Comment: Liberica coffee could help to future-proof coffee supplies
December 16, 2022
Liberica coffee — once ranked the second-most traded coffee crop species, but later regarded as a commercial failure — could re-emerge to help sustain coffee production in the face of a warming climate, argue Aaron Davis and colleagues in a Comment piece published in Nature Plants.
The demand for coffee has been growing, with global exports increasing by around 75% over the last 30 years or so. Coffee production currently relies on two types of coffee, Arabica (Coffea arabica) and robusta (Coffea canephora), which account for 55% and 45% of global production, respectively. Recent shortfalls in coffee stocks, either exacerbated or directly caused by the effects of drought in coffee growing regions, is likely to worsen given climate change-driven extreme weather events.
The authors suggest that there are three ways of adapting coffee farming in a changing climate: move coffee production to areas where the climate is becoming more suitable for cultivation; adapt coffee farming practices; or develop coffee crops better adapted to future climatic conditions. The authors propose that changing coffee crop type is likely to be the least disruptive and most cost-effective. They highlight Liberica (C. liberica) coffee, which during the latter part of the 19th century was grown extensively because it was high yielding, pest and disease resistant, and could grow in warmer, lowland locations unsuitable for Arabica. By the turn of the 20th century it had fallen out of favour, owing to inconsistencies in quality and issues concerning flavour and profitability.
Using museum collections and literature sources, the authors show that the initial introductions and selections of Liberica fruits and seeds were difficult to process (resulting in flavour quality issues), and thus not favoured by coffee merchants. The decline of Liberica was sealed by the introduction of robusta coffee at the beginning of the 20th century, and the upscaling of Arabica coffee. As well as the revival of interest in 'traditional' Liberica, there has also been a recent upscaling of excelsa coffee (a type of Liberica) in Africa. Excelsa has beans and fruits of a similar size to Arabica, and produces a mild, smooth coffee, of low acidity and bitterness, with roughly the same amount of caffeine.

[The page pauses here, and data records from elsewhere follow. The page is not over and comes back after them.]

Lemma without_cell_inv w p c :
  inv w → w_cells w !! p = Some c → hot w p = true → p ∉ k_stallCells (w_cluster w) →
  inv (without_cell (c_offset c) p w).
Proof.
  intros Hi Hc Hh Hst. pose proof (hot_not_current w p Hi Hh) as Hcur.
  assert (∀ q v, k_vertices (w_cluster w) !! q = Some v → q ≠ p) as Hne.
  { intros q v Hq ->. apply Hcur. rewrite <-(inv_vertices _ Hi). apply elem_of_dom. by exists v. }
  split; cbn; try apply Hi.
  - intros o q [Ho Hq]%lookup_delete_Some. destruct (inv_map _ Hi o q Hq) as (d & Hd & <-). exists d.
    rewrite lookup_delete_ne; [done|]. intros <-. congruence.
  - intros q d [Hqp Hq]%lookup_delete_Some. rewrite lookup_delete_ne; [by apply Hi|].
    intros Heq. pose proof (inv_cells _ Hi q d Hq) as Hm. rewrite <-Heq, (inv_cells _ Hi p c Hc) in Hm. congruence.
  - intros q Hq. destruct (inv_live _ Hi q Hq) as (d & Hd & Hcd). exists d.
    rewrite lookup_delete_ne; [done|]. by intros <-.
  - intros u v He. destruct (inv_edges _ Hi u v He) as (q & q' & c1 & c2 & Hq & Hq' & Hc1 & Hc2 & Hadj).
    exists q, q', c1, c2. rewrite !lookup_delete_ne; [done|by apply not_eq_sym; eauto..].
  - intros q d [_ Hq]%lookup_delete_Some. by apply (inv_stall _ Hi).
  - intros q Hq. destruct (inv_stall_live _ Hi q Hq) as (d & Hd & Hor). exists d.
    rewrite lookup_delete_ne; [done|]. by intros <-.
Qed.

Lemma without_cell_operated w p c :
  inv w → sealed w → w_cells w !! p = Some c → hot w p = true →
  operated {[p]} w (without_cell (c_offset c) p w).
Proof.
  intros Hi Hs Hc Hh. split; try done.
  - apply without_cell_inv; [done..|by apply Hs].
  - by intros q ->%elem_of_singleton.
  - intros q d Hq Hne. exists d. cbn. rewrite lookup_delete_ne; [done|set_solver].
  - intros q d Hq. cbn in Hq. apply lookup_delete_Some in Hq as [Hne Hq].
    rewrite decide_False by set_solver. unfold descends. rewrite Hq. apply becomes_refl.
  - intros q. unfold hot. cbn. destruct (decide (q = p)) as [->|Hne].
    + rewrite lookup_delete_eq. set_solver.
    + rewrite lookup_delete_ne by done. set_solver.
Qed.

Lemma run_destroy_ok w p c :
  w_cells w !! p = Some c →
  run_destroy (c_offset c) (Some p) w = (Ok tt, without_cell (c_offset c) p w).
Proof.
  intros Hc. apply wp_eq. unfold run_destroy. apply wp_bind, wp_modify, wp_bind, wp_not_null, wp_bind.
  eapply wp_deref_cell; [exact Hc|]. by apply wp_modify.
Qed.

Lemma without_cell_entities w p c o :
  inv w → w_cells w !! p = Some c →
  entities_at (without_cell (c_offset c) p w) o = if decide (o = c_offset c) then ∅ else entities_at w o.
Proof.
  intros Hi Hc. unfold entities_at, cell_at. cbn. case_decide as Ho; [by rewrite Ho, lookup_delete_eq|].
  rewrite lookup_delete_ne by done. destruct (w_map w !! o) as [q|] eqn:Hq; [|done]. cbn.
  destruct (inv_map _ Hi o q Hq) as (d & Hd & <-). rewrite lookup_delete_ne; [done|]. intros <-. congruence.
Qed.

“In a changing climate, Liberica offers (at the very least) the potential to grow commercially viable, and perhaps higher-valued, coffee under much warmer conditions (and at lower elevations) than Arabica,” the authors write, “and may offer improved climate resiliency over robusta.”
This press release refers to a Nature Plants Comment piece, not a Nature Plants research paper or article. Comment pieces are topical, authoritative Op-Eds pertaining to scientific research and its ramifications. The Comment was peer reviewed.